I talked to a PM last month who told me their activation metric was “completing onboarding.” When I asked what onboarding completion predicted, she paused. “Honestly? Just that someone finished the tutorial.” Turns out their best customers skipped onboarding entirely and went straight to the core workflow. But the metric was up 15% quarter over quarter, so leadership was happy.
This isn’t stupidity. It’s incentive design meeting human nature. When you’re judged on metric movement, you move metrics. When the CEO asks about the dashboard in the all-hands, you make sure the dashboard looks good for the all-hands. When OKR reviews focus on quantitative targets, you pick targets you can hit instead of outcomes you need.
The companies that figured this out, the ones doing actual discovery instead of metric theater, they treat dashboards differently. They use them like triage nurses use vital signs: quick checks that tell you where to look deeper, not definitive diagnoses. Spotify’s squad health checks weren’t about tracking numbers. They were conversation starters. Amazon’s working backwards docs force you to articulate the customer problem before anyone looks at a forecast.
Actually, that’s not quite right. Amazon still has plenty of metric theater. Everyone does. The difference is knowing which metrics are for show and which ones matter.
Most product teams have this backwards. They treat their public metrics (the ones in board decks and all-hands) as truth, and their messy qualitative signals (support tickets, sales call notes, user interviews) as nice-to-have context. It should be the opposite. The qual data tells you what’s happening. The quant data tells you how often.
But qualitative work doesn’t scale the same way dashboards do. You can’t set and forget a customer interview the way you can set and forget a Mixpanel board. There’s no automated pipeline for reading Slack screenshots of user confusion. Nobody gets promoted for manually triangulating signals from five different sources.
So we build dashboards instead. We instrument everything. We set up alerts and anomaly detection and weekly metric reviews. We create elaborate rituals around numbers that everyone knows are lagging indicators of things we should have noticed weeks ago.
The really insidious part? These dashboards create their own reality. Once you’re tracking something, teams orient around it. The metric becomes the goal. The dashboard becomes the product. You end up with organisations optimising for dashboard green-ness instead of customer value.
I’m not saying don’t use metrics. Use them. Just stop pretending they’re telling you the whole story. Stop treating them like objective truth instead of subjective choices about what to count. Stop rewarding people for hitting numbers without asking what had to break to make those numbers move.
Your engagement is up because you added a daily notification that 60% of users immediately dismiss. Your activation is up because you shortened onboarding to three steps, and now nobody understands the product. Your retention is up because you’re measuring 28-day retention instead of 90-day, and you stopped counting churned users in the denominator.
These aren’t hypotheticals.

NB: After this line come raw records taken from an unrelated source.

(** X5. [displayDriftReport] only observes: for every status and analysis it
    returns normally, leaves the detector and the world untouched, and
    writes nothing but [console.log] lines: seven lines of summary, a
    heading and two lines for each deleted resource if any, a heading and,
    for each modified resource if any, two lines plus a heading and a line
    for each of its property differences. *)
Theorem displayDriftReport_observational
    {World} (P : Provider World) (status : DriftStatus) (a : DriftAnalysis)
    (s : State World) :
  exists events,
    displayDriftReport P status a s = (Return tt, advance s events (world s))
    /\ forallb is_console_log events = true
    /\ length events = report_lines a.
Proof.
  destruct (displayDriftReport_prints P status a s) as (events & Hrun & Hlog & Hlen).
  exists events. unfold advance. repeat split; assumption.
Qed.

(** ** What each method adds to the output *)

Lemma read_only_no_deploy ev : read_only ev = true -> no_deploy ev = true.
Proof. unfold read_only, no_deploy. intros H. apply andb_true_iff in H. tauto. Qed.

Lemma read_only_no_terminal ev : read_only ev = true -> no_terminal ev = true.
Proof. unfold read_only, no_terminal. intros H. apply andb_true_iff in H. tauto. Qed.

Section MethodOutput.
Context {World : Type}.
Variable P : Provider World.

Lemma Tracks_checkStackExists : Tracks read_only (checkStackExists P).
Proof. unfold checkStackExists. prove_tracks. Qed.

Lemma Tracks_startDriftDetection : Tracks read_only (startDriftDetection P).
Proof. unfold startDriftDetection, console_error_with. prove_tracks. Qed.

Lemma Tracks_poll id attempts : Tracks read_only (poll P id attempts).
Proof. unfold poll, console_error_with. prove_tracks. Qed.

Lemma Tracks_wait_loop fuel :
  forall id attempts, Tracks read_only (wait_loop P fuel id attempts).
Proof.
  induction fuel as [| fuel IH]; intros id attempts; rewrite wait_loop_unfold;
    destruct (attempts <? maxAttempts)%nat; try apply Tracks_throw.
  - intros s. exists []. cbn. rewrite app_nil_r. auto.
  - apply Tracks_bind; [apply Tracks_poll |].
    intros [status | attempts']; [apply Tracks_ret | apply IH].
Qed.

Lemma Tracks_waitForDriftDetection id : Tracks read_only (waitForDriftDetection P id).
Proof.
  unfold waitForDriftDetection.
  apply Tracks_bind; [apply Tracks_emit; reflexivity | intros _; apply Tracks_wait_loop].
Qed.

Lemma Tracks_getDriftDetails : Tracks read_only (getDriftDetails P).
Proof. unfold getDriftDetails, console_error_with. prove_tracks. Qed.

Lemma Prints_Tracks n (m : M World unit) : Prints n m -> Tracks read_only m.
Proof.
  intros Hm s. destruct (Hm s) as (events & Hrun & Hlog & _).
  exists events. rewrite Hrun. cbn [snd output rl].
  assert (Hro : forallb read_only events = true).
  { rewrite forallb_forall in *. intros ev Hin. specialize (Hlog ev Hin).
    destruct ev; try discriminate; reflexivity. }
  repeat split; [exact Hro |].
  apply replay_no_readline. rewrite forallb_forall in *.
  intros ev Hin. specialize (Hro ev Hin). unfold read_only in Hro.
  apply andb_true_iff in Hro. tauto.
Qed.

Lemma Tracks_displayDriftReport status a :
  Tracks read_only (displayDriftReport P status a).
Proof. apply (Prints_Tracks _ _ (displayDriftReport_prints P status a)). Qed.

End MethodOutput.

(** ** The confirmation prompt *)

Section Prompt.
Context {World : Type}.
Variable P : Provider World.

Lemma askForRepair_no_drift a (s : State World) :
  drifted a = 0 ->
  askForRepair P a s = (Return false, advance s [no_repair_needed] (world s)).
Proof. intros Hz. unfold askForRepair. rewrite Hz. reflexivity. Qed.

Lemma askForRepair_asks a (s : State World) answer w' :
  drifted a <> 0 ->
  answer_question P repair_question (world s) = (Some answer, w') ->
  askForRepair P a s =
  (Return (is_yes answer),
   mkState (stackName s) (Some stdio_interface)
     (output s ++ drift_warning :: open_events (rl s) ++ [readline_question repair_question])%list
     w').
Proof.
  intros Hnz Hq. unfold askForRepair.
  destruct (drifted a =? 0)%nat eqn:E; [apply Nat.eqb_eq in E; contradiction |].
  unfold createReadlineInterface, bind, emit, get_rl, set_rl, question, ret.
  destruct s as [name [[] |] out w]; cbn [stackName rl output world] in *;
    cbv beta iota; cbn [stackName rl output world fst snd];
    rewrite Hq; cbn [open_events app]; rewrite <- !app_assoc; reflexivity.
Qed.

(** With drift and no answer to the prompt, [askForRepair] is left waiting,
    the question asked and the channel open. *)
Lemma askForRepair_unanswered a (s : State World) w' :
  drifted a <> 0 ->
  answer_question P repair_question (world s) = (None, w') ->
  askForRepair P a s =
  (Pending,
   mkState (stackName s) (Some stdio_interface)
     (output s ++ drift_warning :: open_events (rl s) ++ [readline_question repair_question])%list
     w').
Proof.
  intros Hnz Hq. unfold askForRepair.
  destruct (drifted a =? 0)%nat eqn:E; [apply Nat.eqb_eq in E; contradiction |].
  unfold createReadlineInterface, bind, emit, get_rl, set_rl, question, ret.
  destruct s as [name [[] |] out w]; cbn [stackName rl output world] in *;
    cbv beta iota; cbn [stackName rl output world fst snd];
    rewrite Hq; cbn [open_events app]; rewrite <- !app_assoc; reflexivity.
Qed.

Lemma Tracks_askForRepair a : Tracks no_deploy (askForRepair P a).
Proof.
  intros s. destruct (Nat.eq_dec (drifted a) 0) as [Hz | Hnz].
  - rewrite (askForRepair_no_drift a s Hz).
    exists [no_repair_needed]. cbn. destruct (rl s); auto.
  - destruct (answer_question P repair_question (world s)) as [[answer |] w'] eqn:Hq;
      [rewrite (askForRepair_asks a s answer w' Hnz Hq)
      | rewrite (askForRepair_unanswered a s w' Hnz Hq)];
      exists (drift_warning :: open_events (rl s) ++ [readline_question repair_question])%list;
      cbn [snd output rl]; destruct (rl s) as [[] |]; cbn; auto.
Qed.

Lemma Tracks_cleanup : Tracks no_deploy (@cleanup World).
Proof.
  intros s. exists (cleanup_events (rl s)).
  destruct s as [name [[] |] out w]; cbn; rewrite ?app_nil_r; auto.
Qed.

Lemma cleanup_closes (s : State World) :
  exists s', cleanup s = (Return tt, s') /\ rl s' = None.
Proof. destruct s as [name [[] |] out w]; eexists; split; reflexivity. Qed.

Lemma Tracks_detectAndReport : Tracks no_deploy (detectAndReport P).
Proof.
  unfold detectAndReport, console_error_with.
  apply Tracks_try_finally; [| apply Tracks_cleanup].
  apply Tracks_try_catch; [| intros e; prove_tracks].
  apply Tracks_bind;
    [apply (Tracks_weaken read_only), Tracks_checkStackExists; apply read_only_no_deploy |].
  intros b. apply Tracks_if; [prove_tracks |].
  apply Tracks_bind;
    [apply (Tracks_weaken read_only), Tracks_startDriftDetection; apply read_only_no_deploy |].
  intros id. apply Tracks_bind;
    [apply (Tracks_weaken read_only), Tracks_waitForDriftDetection; apply read_only_no_deploy |].
  intros st. apply Tracks_bind; [apply Tracks_emit; reflexivity | intros _].
  apply Tracks_bind;
    [apply (Tracks_weaken read_only), Tracks_getDriftDetails; apply read_only_no_deploy |].
  intros batch. cbv zeta. apply Tracks_bind;
    [apply (Tracks_weaken read_only), Tracks_displayDriftReport; apply read_only_no_deploy |].
  intros _. apply Tracks_bind; [apply Tracks_askForRepair | intros b'; apply Tracks_ret].
Qed.

(** However [detectAndReport] returns or throws, [cleanup] has run. *)
Lemma detectAndReport_closes (s : State World) :
  fst (detectAndReport P s) <> Pending -> rl (snd (detectAndReport P s)) = None.
Proof.
  pose proof (terminates_detectAndReport P s) as Hterm.
  unfold detectAndReport, try_finally in *.
  match goal with
  | |- context [match ?body s with _ => _ end] => destruct (body s) as [[r | e | | ] s1]
  end.
  - intros _. destruct (cleanup_closes s1) as (s' & Hc & Hrl). rewrite Hc. exact Hrl.
  - intros _. destruct (cleanup_closes s1) as (s' & Hc & Hrl). rewrite Hc. exact Hrl.
  - cbn. congruence.
  - cbn in Hterm. congruence.
Qed.

End Prompt.



(** X7. [detectAndReport] releases the confirmation channel on every way
    out, return or throw: the detector ends with no interface, the output it
    adds follows the protocol of the channel from the state it started in
    (created only when closed, asked and closed only when open) and ends
    with the channel closed; and it never runs the redeploy command. The
    one run that is no way out is the one left waiting at the prompt: there
    too the output follows the protocol and holds no redeploy, and the
    channel is as the output says. *)
Theorem detectAndReport_releases_channel
    {World} (P : Provider World) (s : State World) :
  exists events,
    output (snd (detectAndReport P s)) = (output s ++ events)%list
    /\ (fst (detectAndReport P s) <> Pending ->
        rl (snd (detectAndReport P s)) = None
        /\ replay (rl s) events = Some None)
    /\ replay (rl s) events = Some (rl (snd (detectAndReport P s)))
    /\ forallb no_deploy events = true
    /\ fst (detectAndReport P s) <> OutOfFuel.
Proof.
  destruct (Tracks_detectAndReport P s) as (events & Ho & HQ & Hr).
  exists events.
  split; [exact Ho |]. split; [| split; [exact Hr | split; [exact HQ |]]].
  - intros Hset. pose proof (detectAndReport_closes P s Hset) as Hrl.
    split; [exact Hrl | congruence].
  - apply terminates_detectAndReport.
Qed.

(** ** The report on a stack that exists *)

Section Report.
Context {World : Type}.
Variable P : Provider World.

I’ve seen every single one in the last six months.
The fix isn’t better metrics. It’s being honest about what metrics can and cannot tell you. It’s spending as much time in support tickets and sales calls as you do in dashboards. It’s asking “what would have to be true for this metric to be misleading?” before you celebrate hitting your target.

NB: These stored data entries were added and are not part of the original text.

Lemma handle_interrupted_frame message st :
  let st' := Script.handle_interrupted message st in
  script_frame st st' /\
  Script.transcripts st' = Script.transcripts st /\
  sources_kept (Browser.sources (Script.browser st))
               (Browser.sources (Script.browser st')).
Proof.
  cbv zeta. unfold Script.handle_interrupted.
  destruct (interrupted message);
    [|split; [apply script_frame_refl|split; [reflexivity|apply sources_kept_refl]]].
  destruct (interrupt_loop_frame (Script.outputSources st) st) as [Hf Ht].
  destruct (interrupt_loop (Script.outputSources st) st) as (_ & _ & Hsrc).
  cbv zeta in *. split; [|split].
  - eapply script_frame_trans; [exact Hf|]. repeat split.
  - cbn. exact Ht.
  - intros id n Hn. destruct (Hsrc id n Hn) as (n' & Hn' & Hs & Hp).
    exists n'. split; [exact Hn'|]. split; [exact Hs|]. auto.
Qed.

Lemma handleServerMessage_frame (ops : DoubleOps) message currentTime st :
  let st' := (Script.handleServerMessage message currentTime st).1 in
  script_frame st st' /\
  Script.transcripts st'
  = Script.handle_transcriptions message (Script.transcripts st) /\
  sources_kept (Browser.sources (Script.browser st))
               (Browser.sources (Script.browser st')).
Proof.
  cbv zeta. unfold Script.handleServerMessage.
  set (st0 := Script.set_transcripts _ st).
  destruct (handle_audio_frame ops message currentTime st0) as (Hf & Ht & Hs).
  cbv zeta in *.
  destruct (Script.handle_audio message currentTime st0) as [st1 [|e]]; cbn [fst] in *.
  - destruct (handle_interrupted_frame message st1) as (Hf' & Ht' & Hs').
    cbv zeta in *. split; [|split].
    + eapply script_frame_trans; [|exact Hf'].
      eapply script_frame_trans; [|exact Hf]. repeat split.
    + rewrite Ht', Ht. reflexivity.
    + eapply sources_kept_trans; [exact Hs|exact Hs'].
  - split; [|split].
    + eapply script_frame_trans; [|exact Hf]. repeat split.
    + rewrite Ht. reflexivity.
    + exact Hs.
Qed.

(** X5.  Whatever messages arrive and whatever sources end, the script's
    message handling never touches the session, the microphone stream, the
    nodes or the contexts (neither the handles nor the objects), and never
    forgets or reschedules a source: a source once scheduled keeps its index
    and its start time, and a stopped source stays stopped. *)
Theorem X5_messages_leave_resources_alone (ops : DoubleOps)
    (events : list ScriptEvent) (st : Script.State) :
  script_frame st (script_run events st) /\
  sources_kept (Browser.sources (Script.browser st))
               (Browser.sources (Script.browser (script_run events st))).
Proof.
  unfold script_run.
  induction events as [|ev events [IHf IHs]] using rev_ind.
  - split; [apply script_frame_refl|apply sources_kept_refl].
  - rewrite foldl_app. cbn [foldl].
    set (mid := foldl script_step st events) in *.
    destruct ev as [message currentTime|source]; cbn [script_step].
    + destruct (handleServerMessage_frame ops message currentTime mid)
        as (Hf & _ & Hs). cbv zeta in *.
      split; [eapply script_frame_trans|eapply sources_kept_trans]; eassumption.
    + split; [|exact IHs].
      eapply script_frame_trans; [exact IHf|]. repeat split.
Qed.

(** ** The pending set of the script *)








(** ** A payload that does not decode *)

(** X7.  A chunk whose base64 text carries an odd number of bytes makes the
    handler throw [RangeError] once the transcripts are updated and the
    cursor is raised to the clock, before anything is scheduled and before
    the interruption signal of the same message is looked at: the pending
    sources are neither stopped nor forgotten and the cursor is not
    reset. *)
Theorem X7_odd_payload_skips_interruption (ops : DoubleOps)
    (bytes : list Z) (message : LiveServerMessage) (currentTime : Q)
    (st : Script.State) :
  Forall is_byte bytes -> Nat.even (length bytes) = false ->
  inlineData message = Data (b64_encode bytes) ->
  is_Some (Script.outputAudioContext st) ->
  let r := Script.handleServerMessage message currentTime st in
  r.2 = Abrupt RangeError /\
  Script.transcripts r.1
  = Script.handle_transcriptions message (Script.transcripts st) /\
  Script.nextStartTime r.1 = Math_max (Script.nextStartTime st) currentTime /\
  Script.outputSources r.1 = Script.outputSources st /\
  Script.browser r.1 = Script.browser st.
Proof.
  intros Hb Hodd Hdata [ctx Hctx]. cbv zeta.
  unfold Script.handleServerMessage, Script.handle_audio.
  cbn [Script.outputAudioContext Script.set_transcripts].
  rewrite Hdata, Hctx.
  assert (Hne : b64_encode bytes <> []).
  { intros Hnil. apply (f_equal Audio.decode) in Hnil.
    rewrite decode_b64_encode in Hnil by exact Hb.
    destruct bytes; [discriminate Hodd|].
    vm_compute in Hnil. discriminate Hnil. }
  rewrite bool_decide_eq_false_2 by exact Hne.
  rewrite decode_b64_encode by exact Hb. cbn [mbind result_bind].
  rewrite decodeAudioData_odd by exact Hodd.
  repeat split.
Qed.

It’s accepting that the most important things happening in your product probably aren’t showing up in your weekly metrics review. They’re happening in the gaps. In the workarounds your power users built. In the features they stopped using. In the complaints they stopped making because they stopped expecting you to fix them.
Your dashboard isn’t lying to you on purpose. It’s just showing you what you told it to show. The question is whether you’re still watching what matters, or just watching the screen.